Il video del live è stato condiviso su X dall'utente @JaviXCubaLibre con il commento «A quale dei due provate più odio?», facendo riferimento sia a Sandro che al suo interlocutore, un cubano residente negli Stati Uniti che si dichiarano vicino al regime castrista.

Questo creatore di contenuti è stato recentemente al centro di una polemica dopo che il giornalista Mario Pentón ha rivelato la sua identità come Jesús Arturo Blanco León e lo ha accusato di partecipare a campagne di discredito contro giornalisti e attivisti critici del governo cubano.

In un ambiente di franca camaraderia, Blanco León si rivolse al nipote del dittatore e gli chiese se fossero veri i rumors che, a Miami, dicono che "Sandro Castro possiede 15 discoteche".

Dopo essersi riso dei presunti rumor, Sandro ha chiarito che è proprietario di un solo locale, attualmente chiuso. «Sono chiuso da due settimane. Quindi vuol dire che è... non ho neanche una discoteca, non ho più, perché c'è, ma non esiste», ha ammesso durante la trasmissione.
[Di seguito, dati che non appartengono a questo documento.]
(* ===== verification/Events.v ===== *)
(** * Events: what the hook receives and what it sends

    - [DOM]: the browser events the listeners receive.  [PointerEvent] and
      [WheelEvent] extend [MouseEvent], as in the DOM; the coercions let a
      handler read [e.(DOM.clientX)] or [e.(DOM.shiftKey)] of either.
    - The editor's event infos ([TLPinchEventInfo], [TLWheelEventInfo]) the
      hook builds and passes to [editor.dispatch].
    - [Editor]: the queries of the editor a handler makes; a value of the
      record is the editor as one handler run sees it.
    - [Host]: the helpers imported from outside the hook's file
      ([isAccelKey], [normalizeWheel]).
    - [Effect]: one call out of the hook, in call order. *)

From S2P Require Import Prelude Number.
From stdpp Require Import strings.

(** ** Vectors *)

(** The class [Vec] of the editor's primitives, as far as the hook uses it:
    two mutable coordinates. *)
Record Vec (N : Type) := mkVec { vec_x : N; vec_y : N }.
Arguments mkVec {N}.
Arguments vec_x {N}.
Arguments vec_y {N}.

(** [VecModel], the plain object [{ x, y, z? }] of the event infos. *)
Record VecModel (N : Type) := mkVecModel { x : N; y : N; z : option N }.
Arguments mkVecModel {N}.
Arguments x {N}.
Arguments y {N}.
Arguments z {N}.

(** ** Browser events *)

Module DOM.

Record MouseEvent (N : Type) := {
  clientX : N;
  clientY : N;
  shiftKey : bool;
  altKey : bool;
  ctrlKey : bool;
  metaKey : bool;
}.
Arguments clientX {N}.
Arguments clientY {N}.
Arguments shiftKey {N}.
Arguments altKey {N}.
Arguments ctrlKey {N}.
Arguments metaKey {N}.

Record PointerEvent (N : Type) := {
  pointerId : Z;
  pointer_mouse :> MouseEvent N;
}.
Arguments pointerId {N}.
Arguments pointer_mouse {N}.

Record WheelEvent (N : Type) := {
  deltaX : N;
  deltaY : N;
  deltaZ : N;
  deltaMode : Z;
  wheel_mouse :> MouseEvent N;
}.
Arguments deltaX {N}.
Arguments deltaY {N}.
Arguments deltaZ {N}.
Arguments deltaMode {N}.
Arguments wheel_mouse {N}.

End DOM.
Export (coercions) DOM.

(** ** The editor's events *)

Inductive TLPinchEventName := pinch_start | pinch | pinch_end.

#[export] Instance TLPinchEventName_eq_dec : EqDecision TLPinchEventName.
Proof. solve_decision. Defined.

(** The modifier keys every event info carries. *)
Record TLBaseEventInfo := {
  shiftKey : bool;
  altKey : bool;
  ctrlKey : bool;
  metaKey : bool;
  accelKey : bool;
}.

Record TLPinchEventInfo (N : Type) := {
  pinch_name : TLPinchEventName;
  pinch_point : VecModel N;
  pinch_delta : VecModel N;
  pinch_keys : TLBaseEventInfo;
}.
Arguments pinch_name {N}.
Arguments pinch_point {N}.
Arguments pinch_delta {N}.
Arguments pinch_keys {N}.

Record TLWheelEventInfo (N : Type) := {
  wheel_delta : VecModel N;
  wheel_point : Vec N;
  wheel_keys : TLBaseEventInfo;
}.
Arguments wheel_delta {N}.
Arguments wheel_point {N}.
Arguments wheel_keys {N}.

(** The [type] field of an info is the constructor. *)
Inductive TLEventInfo (N : Type) :=
| PinchInfo (info : TLPinchEventInfo N)
| WheelInfo (info : TLWheelEventInfo N).
Arguments PinchInfo {N}.
Arguments WheelInfo {N}.

(** ** The editor, as a handler queries it *)

Definition TLShapeId := string.

Record TLShape := { shape_id : TLShapeId; shape_type : string }.

(** Page-space bounds: the corner and the extent. *)
Record Box (N : Type) := { box_x : N; box_y : N; box_w : N; box_h : N }.
Arguments box_x {N}.
Arguments box_y {N}.
Arguments box_w {N}.
Arguments box_h {N}.

Record Editor (N : Type) := {
  getZoomLevel : N;                                (* editor.getZoomLevel() *)
  zoomSpeed : N;                                   (* editor.getCameraOptions().zoomSpeed *)
  isFocused : bool;                                (* editor.getInstanceState().isFocused *)
  getEditingShapeId : option TLShapeId;            (* editor.getEditingShapeId() *)
  getShape : TLShapeId → option TLShape;           (* editor.getShape(id) *)
  canScroll : TLShape → bool;                      (* editor.getShapeUtil(shape).canScroll(shape) *)
  getShapePageBounds : TLShapeId → option (Box N); (* editor.getShapePageBounds(id) *)
  currentPagePoint : Vec N;                        (* editor.inputs.currentPagePoint *)
}.
Arguments getZoomLevel {N}.
Arguments zoomSpeed {N}.
Arguments isFocused {N}.
Arguments getEditingShapeId {N}.
Arguments getShape {N}.
Arguments canScroll {N}.
Arguments getShapePageBounds {N}.
Arguments currentPagePoint {N}.

(** ** Helpers imported by the hook *)

Class Host (N : Type) := {
  (* [isAccelKey(e)]: the platform's primary modifier is held *)
  isAccelKey : DOM.MouseEvent N → bool;
  (* [normalizeWheel(e)]: the wheel deltas in the editor's units and signs *)
  normalizeWheel : DOM.WheelEvent N → VecModel N;
}.

(** ** Calls out of the hook *)

Inductive Effect (N : Type) :=
| Dispatch (info : TLEventInfo N)        (* editor.dispatch(info) *)
| PreventDefault                         (* preventDefault(e) *)
| StopEventPropagation.                  (* stopEventPropagation(e) *)
Arguments Dispatch {N}.
Arguments PreventDefault {N}.
Arguments StopEventPropagation {N}.

(** Whether two calls are the same is decidable when it is for the
    numbers. *)
Section decidable.
Context {N : Type} `{EqDecision N}.

#[export] Instance Vec_eq_dec : EqDecision (Vec N).
Proof. solve_decision. Defined.
#[export] Instance VecModel_eq_dec : EqDecision (VecModel N).
Proof. solve_decision. Defined.
#[export] Instance TLBaseEventInfo_eq_dec : EqDecision TLBaseEventInfo.
Proof. solve_decision. Defined.
#[export] Instance TLPinchEventInfo_eq_dec : EqDecision (TLPinchEventInfo N).
Proof. solve_decision. Defined.
#[export] Instance TLWheelEventInfo_eq_dec : EqDecision (TLWheelEventInfo N).
Proof. solve_decision. Defined.
#[export] Instance TLEventInfo_eq_dec : EqDecision (TLEventInfo N).
Proof. solve_decision. Defined.
#[export] Instance Effect_eq_dec : EqDecision (Effect N).
Proof. solve_decision. Defined.

End decidable.

Section events.
Context {N : Type} `{Number N, Host N}.
Local Open Scope num_scope.

(** The modifier fields every info of the hook is built with:
    [ctrlKey] is [e.metaKey || e.ctrlKey]. *)
Definition eventKeys (e : DOM.MouseEvent N) : TLBaseEventInfo := {|
  shiftKey := e.(DOM.shiftKey);
  altKey := e.(DOM.altKey);
  ctrlKey := e.(DOM.metaKey) || e.(DOM.ctrlKey);
  metaKey := e.(DOM.metaKey);
  accelKey := isAccelKey e;
|}.

(** [bounds.containsPoint(p)]: the point is within the bounds, borders
    included. *)
Definition containsPoint (b : Box N) (p : Vec N) : bool :=
  negb ((b.(box_x) >? p.(vec_x))
        || (b.(box_y) >? p.(vec_y))
        || (p.(vec_x) >? b.(box_x) + b.(box_w))
        || (p.(vec_y) >? b.(box_y) + b.(box_h))).

(** The infos that were dispatched, among the calls. *)
Definition dispatched (ws : list (Effect N)) : list (TLEventInfo N) :=
  omap (λ w, match w with Dispatch i => Some i | _ => None end) ws.

(** The pinch infos with a given name, among the calls. *)
Definition pinches (n : TLPinchEventName) (ws : list (Effect N)) : list (TLPinchEventInfo N) :=
  omap (λ i, match i with
             | PinchInfo p => if decide (p.(pinch_name) = n) then Some p else None
             | _ => None
             end) (dispatched ws).

End events.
Il nipote di Fidel ha attribuito la chiusura alla situazione del paese, in un riferimento velato alla crisi elettrica e al rafforzamento delle sanzioni statunitensi: «Le condizioni climatiche ed energetiche dei tuoi amici [in riferimento agli USA]... con quello che ci hanno inflitto, non si può lavorare. È chiuso proprio come la Fábrica de Arte».
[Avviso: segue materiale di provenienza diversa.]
(** The mounted hook refines the specification.  Whenever the effect
    runs with a container, at the first render or after the editor or the
    container changed, and no callback of the hook is waiting for a
    frame, what the browser delivers from then on reaches the new
    listeners, and on a sequence of inputs that follows the protocol the
    calls made are exactly those of the machine of the specification from
    its initial state, whose state the variables of the effect stand
    for. *)
Theorem mounted_hook_refines_spec evs c w :
  settled w → protocol evs Spec.init →
  let r := deliverAll evs (rerender (Some c) w) in
  r.2 = specTrace evs Spec.init
  ∧ ∃ cd s, r.1.(live) = Some s ∧ specRun evs Spec.init = abs cd s ∧ good cd s.
Proof.
  intros Hw Hp r. subst r. rewrite deliverAll_rerender by done.
  destruct (run_simulation evs initialState None good_init Hp) as (-> & cd & ? & ?).
  eauto 6.
Qed.

End refinement.

(** ** Runs on JavaScript numbers *)

(** A pinch during which a third finger comes down and the first one
    leaves: the pinch goes on with the second and the third. *)
Definition handover : list (Editor float * Input float) :=
  [(editorAt 1 1, pointerdown (finger 1 0 0));
   (editorAt 1 1, pointerdown (finger 2 100 0));
   (editorAt 1 1, pointermove (finger 2 150 0));
   (editorAt 1 1, pointerdown (finger 3 0 100));
   (editorAt 1 1, pointerup (finger 1 0 0));
   (editorAt 1 1, pointermove (finger 3 0 200));
   (editorAt 1 1, wheel (wheelAt 5 5 0 3));
   (editorAt 1 1, pointerup (finger 3 0 200));
   (editorAt 1 1, animationFrame)].

Lemma hook_refines_spec_witness :
  trace handover initialState = specTrace handover Spec.init.
Proof.
  apply (hook_refines_spec handover). by apply (bool_decide_unpack _); vm_compute.
Defined.

Lemma settled_pinching : settled pinching.
Proof. split; [by vm_compute|]. intros s Hs. vm_compute in Hs. by injection Hs as <-. Qed.

(** The first render on the canvas, and a render in the middle of the
    pinch of [pinching]. *)
Lemma mounted_hook_refines_spec_witness :
  (deliverAll handover (rerender (Some canvas) unmounted)).2 = specTrace handover Spec.init
  ∧ (deliverAll handover (rerender (Some canvas) pinching)).2 = specTrace handover Spec.init.
Proof.
  split.
  - apply (mounted_hook_refines_spec handover canvas unmounted settled_unmounted).
    by apply (bool_decide_unpack _); vm_compute.
  - apply (mounted_hook_refines_spec handover canvas pinching settled_pinching).
    by apply (bool_decide_unpack _); vm_compute.
Defined.

(** An editor that is editing a scrollable shape whose id is the empty
    string, the pointer being within its bounds. *)
Definition editorUnnamed : Editor float := {|
  getZoomLevel := 1%float;
  zoomSpeed := 1%float;
  isFocused := true;
  getEditingShapeId := Some EmptyString;
  getShape := λ id, Some {| shape_id := id; shape_type := "note" |};
  canScroll := λ _, true;
  getShapePageBounds := λ _,
    Some {| box_x := 0%float; box_y := 0%float; box_w := 100%float; box_h := 100%float |};
  currentPagePoint := mkVec 50%float 50%float;
|}.

(** The runs that break the protocol, one condition each. *)

(** A [pointerdown] of a pointer of the pair: the hook starts the pinch
    again, the specification goes on. *)
Definition downAgain : list (Editor float * Input float) :=
  [(editorAt 1 1, pointerdown (finger 1 0 0));
   (editorAt 1 1, pointerdown (finger 2 100 0));
   (editorAt 1 1, pointerdown (finger 2 100 0))].

(** A pair is made while a pinch-end waits for the frame: the hook
    reports it at the midpoint of the new pair. *)
Definition downBeforeFrame : list (Editor float * Input float) :=
  [(editorAt 1 1, pointerdown (finger 1 0 0));
   (editorAt 1 1, pointerdown (finger 2 100 0));
   (editorAt 1 1, pointermove (finger 2 150 0));
   (editorAt 1 1, pointerup (finger 2 150 0));
   (editorAt 1 1, pointerdown (finger 3 0 100));
   (editorAt 1 1, animationFrame)].

(** A [pointerup] of a pointer that is not of the pair: the hook ends the
    pinch. *)
Definition upOfStranger : list (Editor float * Input float) :=
  [(editorAt 1 1, pointerdown (finger 1 0 0));
   (editorAt 1 1, pointerdown (finger 2 100 0));
   (editorAt 1 1, pointermove (finger 2 150 0));
   (editorAt 1 1, pointerup (finger 9 0 0));
   (editorAt 1 1, animationFrame)].

(** A finger leaves before either has moved: the hook computes the final
    zoom from the distance of the pinch before. *)
Definition upBeforeMove : list (Editor float * Input float) :=
  [(editorAt 1 1, pointerdown (finger 1 0 0));
   (editorAt 1 1, pointerdown (finger 2 100 0));
   (editorAt 1 1, pointerup (finger 2 100 0));
   (editorAt 1 1, animationFrame)].

(** The shape that is edited has the empty string as its id: the hook
    takes it for no shape and handles the wheel. *)
Definition wheelUnnamed : list (Editor float * Input float) :=
  [(editorUnnamed, wheel (wheelAt 50 50 0 3))].

(** The two runs that come at the wrong time are regular. *)
Lemma calls_agree_up_to_pinch_end_witness :
  shape <$> trace downBeforeFrame initialState = shape <$> specTrace downBeforeFrame Spec.init
  ∧ shape <$> trace upBeforeMove initialState = shape <$> specTrace upBeforeMove Spec.init.
Proof.
  split.
  - apply (calls_agree_up_to_pinch_end downBeforeFrame).
    by apply (bool_decide_unpack _); vm_compute.
  - apply (calls_agree_up_to_pinch_end upBeforeMove).
    by apply (bool_decide_unpack _); vm_compute.
Defined.

(** A move keeps the pair, and a move of one of the pair measures. *)
Lemma move_paired ed e a b t :
  a ≠ b → paired a b t →
  paired a b (Spec.contactMove ed e t).1
  ∧ (measured t ∨ fingerOf a b e → measured (Spec.contactMove ed e t).1).
Proof.
  intros Hab [Hd [sess Hs]]. unfold Spec.contactMove, measured. rewrite Hs.
  case_decide as He.
  - assert (dom (<[e.(DOM.pointerId) := e]> t.(Spec.contacts)) = {[a; b]}) as Hd'.
    { apply elem_of_dom in He. rewrite dom_insert_L. set_solver. }
    destruct (activePair_two _ (size_pair _ _ _ Hab Hd')) as [[p1 p2] ->]. by split.
  - split; [done|]. simpl. rewrite Hs. intros [?|He']; [done|]. destruct He.
    apply elem_of_dom. rewrite Hd. destruct He' as [->| ->]; set_solver.
Qed.

Lemma moves_paired evs a b t :
  a ≠ b → paired a b t → Forall (λ ei, isMove ei.2) evs →
  protocol evs t
  ∧ paired a b (specRun evs t)
  ∧ (specRun evs t).(Spec.deferred) = t.(Spec.deferred)
  ∧ (measured t ∨ Exists (λ ei, pairMove a b ei.2) evs → measured (specRun evs t)).
Proof.
  intros Hab Ht Hm. revert t Ht.
  induction Hm as [|[ed [|e| | | |]] evs [] _ IH]; intros t Ht; simpl.
  { split_and!; try done. by intros [?|?%Exists_nil]. }
  destruct (move_paired ed e a b t Hab Ht) as [Ht' Hme].
  destruct (IH _ Ht') as (Hp & Hpa & Hde & Hmea). split_and!; try done.
  - rewrite Hde. unfold Spec.contactMove. by repeat case_match.
  - intros [?|[?|?]%Exists_cons]; auto.
Qed.

(** The release of a finger of a pair that has measured is allowed; after
    it and the frame the other finger is alone. *)
Lemma release_paired ed ed' i a b t :
  a ≠ b → from_option (fingerOf a b) False (released i) →
  paired a b t → measured t → t.(Spec.deferred) = [] →
  let t' := specRun [(ed, i); (ed', animationFrame)] t in
  allowed ed i t ∧ alone t' ∧ dom t'.(Spec.contacts) = {[a; b]} ∖ lifted [(ed, i)].
Proof.
  intros Hab Hi [Hd [sess Hs]] Hm Hde. destruct (released i) as [e|] eqn:He; [|done].
  assert (is_Some (t.(Spec.contacts) !! e.(DOM.pointerId))) as Hin.
  { apply elem_of_dom. rewrite Hd. destruct Hi; set_solver. }
  assert (dom (specStep ed i t).1.(Spec.contacts) = {[a; b]} ∖ lifted [(ed, i)]) as Hd'.
  { rewrite specStep_contacts, (dom_contactsAfter ed), Hd; [done|by destruct i]. }
  simpl. split_and!; [by destruct i; simplify_eq/=; split; intros _| |done].
  split; simpl.
  - eapply (size_pair_less a b e.(DOM.pointerId)); [done|exact Hi|].
    rewrite Hd'. unfold lifted; simpl. rewrite He; simpl. set_solver.
  - destruct i; simplify_eq/=; unfold Spec.contactEnd;
      by rewrite decide_True, Hs, decide_True by eauto using size_pair.
  - done.
Qed.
Il Bar EFE è l'unico negozio conosciuto di Sandro Castro all'Avana. In un'intervista con CNN nel marzo del 2026, lo stesso Sandro aveva affermato che il locale gli è costato 50.000 dollari e ha negato di avere privilegi a causa del suo cognome. Il senatore statunitense Rick Scott ha criticato la rete americana per dare piattaforma a Sandro Castro, accusando la rete di addolcire l'immagine del regime cubano.

In dicembre 2024, Sandro ha festeggiato il suo compleanno al Bar EFE con un biglietto d'ingresso di 1.000 pesos cubani e un consumo minimo di 15.000 pesos per tavolo, in pieno blackout nazionale, vantandosi che il suo locale «ha corrente» mentre il resto del paese era al buio.

Il contrasto con il suo atteggiamento passato è notevole. Ora, invece, assicura di cercare di aiutare i suoi dipendenti con quel poco che c'è: «Purtroppo quel poco che rimane nella carta, si cerca di aiutare i lavoratori e questo».

Il closing del Bar EFE coincide con il crollo generalizzato di attività e spazi culturali a Cuba. La Fábrica de Arte Cubano ha annunciato una chiusura temporanea domenica scorsa, senza specificare le cause né la data di riapertura, appena un giorno prima che Sandro rilasciasse le sue dichiarazioni.

Il contesto è di pressione sempre più intensa sull'economia cubana. Il 1° maggio 2026, la Casa Bianca ha amplificato le sanzioni contro il regime, estendendo il rischio di punizioni a imprese che operano in settori come energia, difesa, estrazione mineraria e finanza.

Catene alberghiere come Meliá, Iberostar, Blue Diamond e Archipelago International hanno ridotto o sospeso le operazioni nell'isola, e compagnie di navigazione come CMA CGM e Hapag-Lloyd hanno sospeso le consegne dei container.

Con manifesta simpatia nei confronti del nipote del dittatore, «El Guajiro de Tiktok» —che solitamente chiama il suo paese d'accoglienza "Esclavos Unidos"— gli ha espresso la sua opinione sulla realtà americana: «Sandrito, questo è un paese di schiavitù. Questo è un paese dove tiene la gente schiavizzata».